IBSG: What do you think is the reason your music inspires so many other musicians to remix it?

Brad: Beats me. I think I got in there pretty early which helped. I wonder if the simplicity of the songs on my first album might have something to do with it — maybe people can easily picture changes they could make to them.


IBSG: You have a new album, Out of It, which will be released September 8th that your fans have been long awaiting, and ccMixter remixers are salivating to get their hands on it. We have a feeling that there’s going to be a race to be the first to do a remix. Which of the tracks do you predict musicians remixing the most? Which might pose the biggest challenge?

Brad: That’s a tough one — I’ve had requests for the source for Certain Death (track #2) since I put the demo on my website a long time ago. I think “Out of It” might have potential as there are a large number of alternate vocal takes on ccMixter from the background vocal contest I did.

Toughest? Maybe Bad Sign. Not sure why, I can’t really visualize what people would do with it.


IBSG: When you wrote and recorded your first album, you did so offline and on your own. With this one, you wrote and recorded out in the open, in front of your fans, and online. How do you feel this affected your writing? Do you feel you have to live up to expectations? Or, doyou feel more supported?

Brad: I did the first one online but there were fewer people paying attention. I got a bit neurotic about receiving feedback from strangers before a song was “done” in my mind. But I’ve come to realize the alternative — working in isolation — is much harder, slower and less rewarding.


IBSG: Not every musician learns to record themselves, so where did you learn to do that, and what equipment did you learn on? Did you ever own a Portastudio? Or Casiotone?

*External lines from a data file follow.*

(** * pymanoid: stances and their balance regions

    A shallow embedding of [pymanoid/stance.py] (class [Stance]) and the
    properties of its balance-region queries.

    Modelling conventions.
    - numpy's float arrays are idealised: a scalar is a real number of
      [Stdlib.Reals], a 1-D array is a [list R], a 2-D array is the list of
      its rows.  Rounding is not modelled.
    - A method of [Stance] is a computation in the monad [M]: it reads and
      writes the attributes of [self] and either returns a value or raises.
      Attribute writes made before an exception is raised persist, as in
      Python.
    - Code of the package that lives outside [stance.py] (the parent class
      [ContactSet], [Contact], [PointMass], the [pypoman] projections, the
      [gravity] constant) enters as variables of the section [StanceModel],
      or as a definition marked [Modelled from the spec]. *)

From Stdlib Require Import Reals Lra List String.
From stdpp Require Import base option gmap strings.
Import ListNotations.

Local Open Scope R_scope.
Local Open Scope string_scope.
Local Open Scope list_scope.

(** ** Exceptions *)

(** The failure conditions named by the specification (its section 7). *)
Inductive condition :=
| DegenerateGeometry
| InsufficientContacts
| ProjectionFailed
| StaleState
| Infeasible.

(** What a call can raise: the Python exceptions that [stance.py] and numpy
    raise, and [Raised c] for a collaborator that is modelled from the
    specification and signals the condition [c]. *)
Inductive exn :=
| TypeError
| ValueError
| KeyError (key : string)
| AttributeError (attr : string)
| IOError
| QhullError
| PyException (msg : string)
| Raised (c : condition).

Definition result (A : Type) : Type := exn + A.

(** The condition of the specification's taxonomy that an exception stands
    for.  The one [raise] statement of [stance.py] reports that the 2D polar
    hull could not be computed; the exceptions that the Python runtime and
    numpy raise on their own stand for no condition. *)
Definition condition_of (e : exn) : option condition :=
  match e with
  | Raised c => Some c
  | PyException msg =>
      if String.eqb msg "Cannot compute 2D polar for acceleration cone"
      then Some ProjectionFailed
      else None
  | _ => None
  end.

(** ** numpy arrays *)

Module Np.

Definition vec2 : Type := R * R.
Definition vec3 : Type := R * R * R.

Definition dot2 (a x : vec2) : R := fst a * fst x + snd a * snd x.

Definition dot3 (a x : vec3) : R :=
  let '(a1, a2, a3) := a in
  let '(x1, x2, x3) := x in
  a1 * x1 + a2 * x2 + a3 * x3.

Definition add3 (a x : vec3) : vec3 :=
  let '(a1, a2, a3) := a in
  let '(x1, x2, x3) := x in
  (a1 + x1, a2 + x2, a3 + x3).

(** [numpy.cross] of two 3-vectors *)
Definition cross (a v : vec3) : vec3 :=
  let '(a1, a2, a3) := a in
  let '(v1, v2, v3) := v in
  (a2 * v3 - a3 * v2, a3 * v1 - a1 * v3, a1 * v2 - a2 * v1).

(** [v[:2]] and [v[2]] of an array of shape (3,) *)
Definition xy (v : vec3) : vec2 := let '(x, y, _) := v in (x, y).
Definition idx2 (v : vec3) : R := let '(_, _, z) := v in z.

(** An elementwise binary operation on two 1-D arrays, with numpy's
    broadcasting: the shapes must agree unless one of them is (1,). *)
Definition broadcast (f : R -> R -> R) (u v : list R) : result (list R) :=
  if Nat.eqb (length u) (length v)
  then inr (map (fun '(x, y) => f x y) (combine u v))
  else match u, v with
       | [x], _ => inr (map (f x) v)
       | _, [y] => inr (map (fun x => f x y) u)
       | _, _ => inl ValueError
       end.

(** [dot(A, x)] for [A] of shape (k, 2) and [x] of shape (2,) *)
Definition dot_rows2 (A : list vec2) (x : vec2) : list R :=
  map (fun a => dot2 a x) A.

(** The least element of a non-empty list of reals. *)
Fixpoint minimum (x : R) (l : list R) : R :=
  match l with
  | [] => x
  | y :: l' => Rmin x (minimum y l')
  end.

(** Python's builtin [min] over a 1-D array: [ValueError] when it is empty. *)
Definition py_min (l : list R) : result R :=
  match l with
  | [] => inl ValueError
  | x :: l' => inr (minimum x l')
  end.

End Np.
Import Np.

(** Modelled from the spec: [pymanoid.misc.norm] is defined outside
    [stance.py]; the specification calls it the Euclidean norm of a row of
    [A]. *)
Definition norm (a : vec2) : R := sqrt (dot2 a a).
(** * Session orchestration of the WebRTC SDK: session manager and softphone handler

    A shallow embedding of [src/sessions/session-manager.ts] and
    [src/sessions/softphone-session-handler.ts], with the enums of
    [src/types/enums.ts] and the records of [src/types/interfaces.ts].

    Conventions.
    - A JS object used as a dictionary with only lookup, assignment and
      [delete] ([pendingSessions]) is a [gmap string _] of its own
      properties.  The transport's session collection [jingle.sessions] is
      also enumerated with [Object.values]: it is the association list of
      its own properties in the order of that enumeration, looked up by
      key.  Both are plain objects: a lookup [o[k]] that finds no own
      property reads the member that every object inherits under the name
      [k], if there is one ([Property], [property]).
    - Every method of the manager is [async]: an exception inside it is a
      rejection of the returned promise.  [Throw e] is that rejection, [Ok v]
      the normal completion of the method body.
    - Calls into collaborators that are outside these files (handler hooks of
      the base handler, the REST helper, DOM media objects, the logger) are
      recorded, in program order, as [Event]s of a trace.  How the promises
      of the handler hooks settle is theirs to say; in the softphone handler,
      whose code awaits its collaborators, the end of each promise is an
      input. *)

From stdpp Require Import gmap strings list fin_maps.

Local Open Scope string_scope.
Local Open Scope list_scope.
Local Open Scope stdpp_scope.

(** ** Enums ([src/types/enums.ts]) *)

Module SdkErrorTypes.
Inductive t := generic | initialization | http | invalid_options | not_supported | session.
End SdkErrorTypes.

Module LogLevels.
Inductive t := log | debug | info | warn | error.
End LogLevels.
(** With [maxRetries >= 0] the retry loop ends inside its body: with a
    response or with an error, never with neither. *)
Lemma attempts_returns (c : HttpClient.Client) (method url : string)
    (headers : gmap string string) :
  forall (n : nat) (attempt : Z) (lastErr : option error) (body : option bytes)
         (w : World),
    Z.of_nat (S n) = HttpClient.maxRetries c + 1 - attempt ->
    exists r w',
      HttpClient.attempts rt c method url headers (S n) attempt lastErr body w
      = (Val r, w')
      /\ r <> (None, None).
Proof.
  induction n as [|n IH]; intros attempt lastErr body w Hn;
    rewrite attempts_S; unfold HttpClient.NewRequest;
    (destruct (http_NewRequest_ok rt method url);
     [|eexists _, _; split; [reflexivity|done]]);
    (destruct (HttpClient.applyHeaders c _ headers) as [req|e];
     [|eexists _, _; split; [reflexivity|done]]);
    unfold bind at 1; rewrite Do_run;
    destruct (rt_result (http_Do rt (sent w) req)) as [resp|e].
  - assert ((attempt <? HttpClient.maxRetries c) = false) as ->
      by (apply Z.ltb_ge; lia).
    rewrite andb_false_r. eexists _, _. split; [reflexivity|done].
  - assert ((attempt <? HttpClient.maxRetries c) = false) as ->
      by (apply Z.ltb_ge; lia).
    eexists _, _. split; [reflexivity|done].
  - destruct (_ && _); [|eexists _, _; split; [reflexivity|done]].
    unfold bind at 1, Sleep at 1. apply IH. lia.
  - destruct (_ <? _); [|eexists _, _; split; [reflexivity|done]].
    unfold bind at 1, Sleep at 1. apply IH. lia.
Qed.

Lemma doRequest_returns (c : HttpClient.Client) (method endpoint : string)
    (payload : option Payload) (headers : gmap string string) (w : World) :
  0 <= HttpClient.maxRetries c ->
  exists r w',
    HttpClient.doRequest rt c method endpoint payload headers w = (Val r, w')
    /\ r <> (None, None).
Proof.
  intros Hmax. unfold HttpClient.doRequest.
  replace (Z.to_nat (HttpClient.maxRetries c + 1))
    with (S (Z.to_nat (HttpClient.maxRetries c))) by lia.
  destruct payload as [p|]; [|apply attempts_returns; lia].
  destruct (json_Marshal rt p); [apply attempts_returns; lia|].
  eexists _, _. split; [reflexivity|done].
Qed.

Brad: I started off on trackers (Scream Tracker, Impulse Tracker, etc). I have a Fostex 4-track in my basement that I did some stuff on but I found the analog way of working bizarre and counter-intuitive. I couldn’t understand why anyone would work that way when we had computers that were basically capable of this stuff. But it was a while before software caught up.


IBSG: What would you advise other musicians as to how best to prepare their music for remixing by others? To make it as easy and flexible as possible? Are there any tips you learned as you prepared your first album? Anything you’ll do differently for this one as you upload them to ccMixter?

Brad: My first album was simple and very loop-based. Out of It has a lot more parts and changes so I’m likely going to upload track-length exports of various groups (guitars/drums, etc) and let people do whatever they want. I cut everything into loops for the last record’s source packs but people often complained they wanted to start with the entire track laid out as they hear it on the album. Which is something I can understand, so hopefully they’ll like it this way.


IBSG: You got on ccMixter back in 2004. How did you discover it?

Brad: I don’t really remember, I spend a lot of time online checking out new things. I was paying attention to the Creative Commons and Victor Stone’s a pal of mine, so it was probably through there.


IBSG: Desert Island tracks - is there any artist or song that you would want to remix if they made their tracks available at ccMixter?

Brad: I’m not much of a remixer in the usual sense. There are a lot of albums that I’d love to work on fixing up the production to be more in line with my tastes. Three I can think of:

- Black Sunday by Cypress Hill.
- The Land of Rape and Honey - Ministry
- Nevermind - Nirvana

Mostly I’d want to make them sound edgier, louder, more modern but keep the arrangements and everything the same. I’d also like to somehow remove all the 80s-sounding production from Pink Floyd’s The Wall and make it sound more like Dark Side of the Moon.


IBSG: The word sucks is defined as “to be disgustingly disagreeable or offensive.” Given your success, when are you going to change the band’s name and what will it be?

Brad: I have no ETA, but I think “Brad’s Not Too Shabby” has a ring to it.


IBSG: Now that this album is done, what’s next for you?

Brad: Gonna sleep. When I wake up I’ll see if there’s any sense in touring. Then I’ve got some more music and a screenplay to work on. I have no end of projects, just gotta hold the discipline together to finish them.